3. Terza e ultima riflessione: la prendo dal dialogo di Gesù con i discepoli, dialogo che è una grande parola di speranza.
Gesù invita i discepoli ad alzare lo sguardo: «Voi non dite forse: ancora quattro mesi e poi viene la mietitura?» (in Palestina la mietitura avviene un po’ prima che da noi; ma forse queste parole sono state dette in un periodo dell’anno non molto diverso da quello che stiamo vivendo; anche da noi, fra quattro-cinque mesi, ci sarà la mietitura); «ecco, io vi dico: alzate i vostri occhi e guardate i campi che già biondeggiano per la mietitura» (v. 35). 
Gesù sta dicendo ai discepoli qualcosa che non riguarda evidentemente solo la mietitura dell’orzo o del grano: si tratta, invece, della mietitura di quel raccolto di grazia e di salvezza, che Dio sta preparando. Gesù dice ai discepoli: questo raccolto già adesso germoglia, già sta maturando, e voi potrete mieterlo; e potrete farlo anche se voi non avete fatto niente, per preparare questo raccolto (cf. vv. 36-38).
Vorrei che questa parola raggiungesse anzitutto i miei fratelli preti che forse, più che mai, in queste settimane si sentono impotenti. Le nostre attività pastorali sono quasi azzerate, non sappiamo bene che cosa fare; ci sembra di essere «inutili». Eppure il Signore promette a noi, in particolare a noi pastori, un grande raccolto, perché è lui a farlo crescere e a portarlo a maturazione; e lo fa nei modi più impensati, anche quando noi abbiamo le mani legate e non sappiamo che fare. C’è dunque qui una grande parola di speranza, e un invito a perseverare nella nostra dedizione al Signore e nel nostro servizio alle comunità.

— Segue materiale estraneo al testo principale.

Lemma last_whole_record_latest (buf_size : Z) (rs : list ReadCall) :
  forall init,
    last_whole_record buf_size init rs =
    match latest_whole_record buf_size rs with
    | Some r => Some (rc_bytes r)
    | None => init
    end.
Proof.
  unfold latest_whole_record.
  induction rs as [| r rs IH]; intros init; [reflexivity |].
  rewrite last_whole_record_cons, IH, filter_cons.
  destruct (whole_record buf_size r) eqn:Hr.
  - rewrite decide_True by reflexivity. rewrite last_cons.
    destruct (last (filter _ rs)); reflexivity.
  - rewrite decide_False by discriminate. reflexivity.
Qed.

(** One invocation of the Scan Reader on a session inside the
    invariant.  It does not run forever.  If the stream's terminal
    status is AGAIN it returns TRUE, stays inside the invariant and has
    made the callback calls of [invocation_deliveries]; on EOF or ERROR
    the assertion of line 99 stops the process. *)
Lemma read_orientation_spec (w : World) (d : DrvData) (b : BufferDrvData) :
  drv_data w = Some d -> buffer_data d = Some b ->
  0 <= read_size_ctr w < gsize_wrap (scan_size b) ->
  (terminal_status (dev_stream w) = G_IO_STATUS_AGAIN /\
   exists w' new,
     read_orientation G_IO_IN w = Done true w' /\
     drv_data w' = drv_data w /\ env w' = env w /\
     sources w' = sources w /\ next_source_id w' = next_source_id w /\
     read_size_ctr w <= read_size_ctr w' < gsize_wrap (scan_size b) /\
     Forall (fun r => Z.of_nat (length (rc_bytes r))
                      <= gsize_wrap (scan_size b) - read_size_ctr w) new /\
     reads w' = reads w ++ new /\
     delivered w' =
       delivered w ++
       invocation_deliveries (env w) d (gsize_wrap (scan_size b)) new) \/
  (terminal_status (dev_stream w) <> G_IO_STATUS_AGAIN /\
   read_orientation G_IO_IN w = Abort).
Proof.
  intros Hd Hb Hctr.
  set (buf_size := gsize_wrap (scan_size b)) in *.
  assert (Hsize : 0 < buf_size < gsize_modulus).
  { pose proof (gsize_wrap_range (scan_size b)). unfold buf_size. lia. }
  assert (Hz : (buf_size =? 0) = false) by (apply Z.eqb_neq; lia).
  set (w0 := set_heap (heap_add RScratch 1 (heap w)) w).
  set (buf := replicate (Z.to_nat buf_size) (uninit_byte (env w))).
  assert (Hopen :
    read_orientation G_IO_IN w =
    match read_loop (S (stream_measure (dev_stream w))) buf_size
            (Build_IIOSensorData 0 (Some buf)) (Build_IIOSensorData 0 None) w0 with
    | Done (status, buff, dat) w1 =>
        if GIOStatus_eqb status G_IO_STATUS_AGAIN then
          match data dat with
          | Some _ =>
              bind (process_scan dat d)
                (fun _ => bind (g_free RScratch (data dat))
                   (fun _ => bind (g_free RScratch (data buff))
                      (fun _ => ret true))) w1
          | None => bind (g_free RScratch (data buff)) (fun _ => ret true) w1
          end
        else Abort
    | Abort => Abort
    | Diverge => Diverge
    end).
  { assert (Hs0 : dev_stream w0 = dev_stream w) by (destruct w; reflexivity).
    unfold read_orientation.
    unfold bind, deref_drv_data, get, ret, g_assert, g_malloc, alloc, modify.
    rewrite Hd, Hb. fold buf_size. rewrite Hz.
    change (GIOCondition_eqb G_IO_IN G_IO_IN) with true.
    cbv beta iota. unfold bind, get, ret. cbv beta iota.
    fold w0. rewrite Hs0. fold buf.
    destruct (read_loop _ buf_size _ _ w0) as [[[status buff] dat] w1 | |];
      try reflexivity.
    destruct (GIOStatus_eqb status G_IO_STATUS_AGAIN); [| reflexivity].
    destruct (data dat); [| reflexivity].
    destruct (process_scan dat d w1); try reflexivity. }
  destruct (read_loop_spec buf_size Hsize (S (stream_measure (dev_stream w)))
              (Build_IIOSensorData 0 (Some buf)) (Build_IIOSensorData 0 None)
              buf w0)
    as (buff' & dat' & w1 & new & buf' & Hrun & Hfr & Hctr1 & Hbuf' & Hrd & Hdat
        & Hall);
    [destruct w; exact Hctr | reflexivity
    | unfold buf; apply length_replicate
    | destruct w; simpl; lia |].
  assert (Hs0 : dev_stream w0 = dev_stream w) by (destruct w; reflexivity).
  assert (Hc0 : read_size_ctr w0 = read_size_ctr w) by (destruct w; reflexivity).
  rewrite Hc0 in Hctr1, Hall. fold buf_size.
  rewrite Hs0 in Hrun. rewrite Hrun in Hopen. clear Hrun.
  destruct Hfr as (Fe & Fd & Fs & Fn & Fdl).
  assert (Hw0 : env w0 = env w /\ drv_data w0 = drv_data w /\
                sources w0 = sources w /\ next_source_id w0 = next_source_id w /\
                delivered w0 = delivered w /\ reads w0 = reads w)
    by (destruct w; repeat split).
  destruct Hw0 as (Ee & Ed & Es & En & Edl & Erd).
  destruct (terminal_status (dev_stream w)) eqn:Hterm;
    try (right; split; [discriminate | exact Hopen]).
  left. split; [reflexivity |].
  simpl GIOStatus_eqb in Hopen.
  rewrite last_whole_record_latest in Hdat. simpl in Hdat.
  unfold invocation_deliveries.
  clear Hs0 Hc0 Ee Ed Es En Edl Erd.
  destruct (latest_whole_record buf_size new) as [r |] eqn:Hlatest.
  - rewrite Hdat in Hopen. rewrite Hbuf' in Hopen.
    unfold bind at 1 in Hopen. rewrite process_scan_delivers in Hopen.
    rewrite Hdat in Hopen.
    eexists _, new. split; [exact Hopen |]. rewrite Hlatest.
    destruct w1 as [e1 dd1 ctr1 src1 nxt1 str1 hp1 dl1 rd1]. simpl in *.
    repeat split; try congruence; try lia.
  - rewrite Hdat in Hopen. rewrite Hbuf' in Hopen.
    eexists _, new. split; [exact Hopen |]. rewrite Hlatest, app_nil_r.
    destruct w1 as [e1 dd1 ctr1 src1 nxt1 str1 hp1 dl1 rd1]. simpl in *.
    repeat split; try congruence; try lia.
Qed.

Lemma partial_record_inv_session (w : World) :
  partial_record_inv w ->
  exists d b,
    drv_data w = Some d /\ buffer_data d = Some b /\
    0 <= read_size_ctr w < gsize_wrap (scan_size b).
Proof.
  intros (S & Hs & Hctr). unfold session_buf_size in Hs.
  destruct (drv_data w) as [d |]; [| discriminate].
  destruct (buffer_data d) as [b |] eqn:Hb; [| discriminate].
  exists d, b. injection Hs as <-. auto.
Qed.

(** Preservation within a session: from a state in which the counter
    satisfies 0 <= read_size_ctr < buf_size, any number of Scan Reader
    invocations, on any stream, either stops the process (the assertion
    of line 99 on EOF or ERROR) or returns in a state that satisfies it
    again; no invocation runs forever.  Whether a session starts in such
    a state is another matter, see [partial_record_inv_after_open]. *)
Theorem partial_record_state_invariant (n : nat) :
  forall (w : World) (Hinv : partial_record_inv w),
    match invocations n w with
    | Done _ w' => partial_record_inv w'
    | Abort => True
    | Diverge => False
    end.
Proof.
  induction n as [| n IH]; intros w Hinv; [exact Hinv |].
  destruct (partial_record_inv_session w Hinv) as (d & b & Hd & Hb & Hctr).
  simpl. unfold bind at 1.
  destruct (read_orientation_spec w d b Hd Hb Hctr)
    as [(_ & w' & new & Hrun & Hd' & _ & _ & _ & Hctr' & _) | (_ & Hrun)];
    rewrite Hrun; [| exact I].
  apply IH. exists (gsize_wrap (scan_size b)). split; [| lia].
  unfold session_buf_size. rewrite Hd', Hd, Hb. reflexivity.
Qed.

Ma vorrei che questa parola di speranza la sentissimo tutti noi, anche attraverso le tribolazioni che in modi diversi viviamo in questi giorni, e con le quali dovremo probabilmente fare i conti ancora per un po’, anche per conseguenze che non potranno essere riassorbite tanto presto. Anche attraverso tutto questo, la nostra fede ci dice che Dio prepara un raccolto abbondante.
Circola molto, in questi giorni, lo slogan: «Andrà tutto bene». Vorrei rileggerlo in chiave cristiana, richiamando una parola dell’apostolo Paolo: «Noi sappiamo che tutto concorre al bene, per quelli che amano Dio, per coloro che sono stati chiamati secondo il suo disegno» (Rm 8, 28).
Sappiamo, nella fede, che Dio farà cooperare tutto in bene, anche ciò che a noi sembra un limite e un male. Alziamo anche noi lo sguardo, guardiamo al raccolto, alla mietitura abbondante che Dio sta preparando, e disponiamoci a essere partecipi di questa grazia, e anche dell’impegno di vita credente che questo dono di Dio chiede a tutti noi. Ogni dono di Dio, infatti, è anche un compito: quello di vivere e testimoniare la grazia, la bellezza dell’amore di Dio, in ogni tempo, in ogni situazione, anche nella difficoltà attuale, dalla quale Dio – ne siamo sicuri – ci aiuterà a uscire.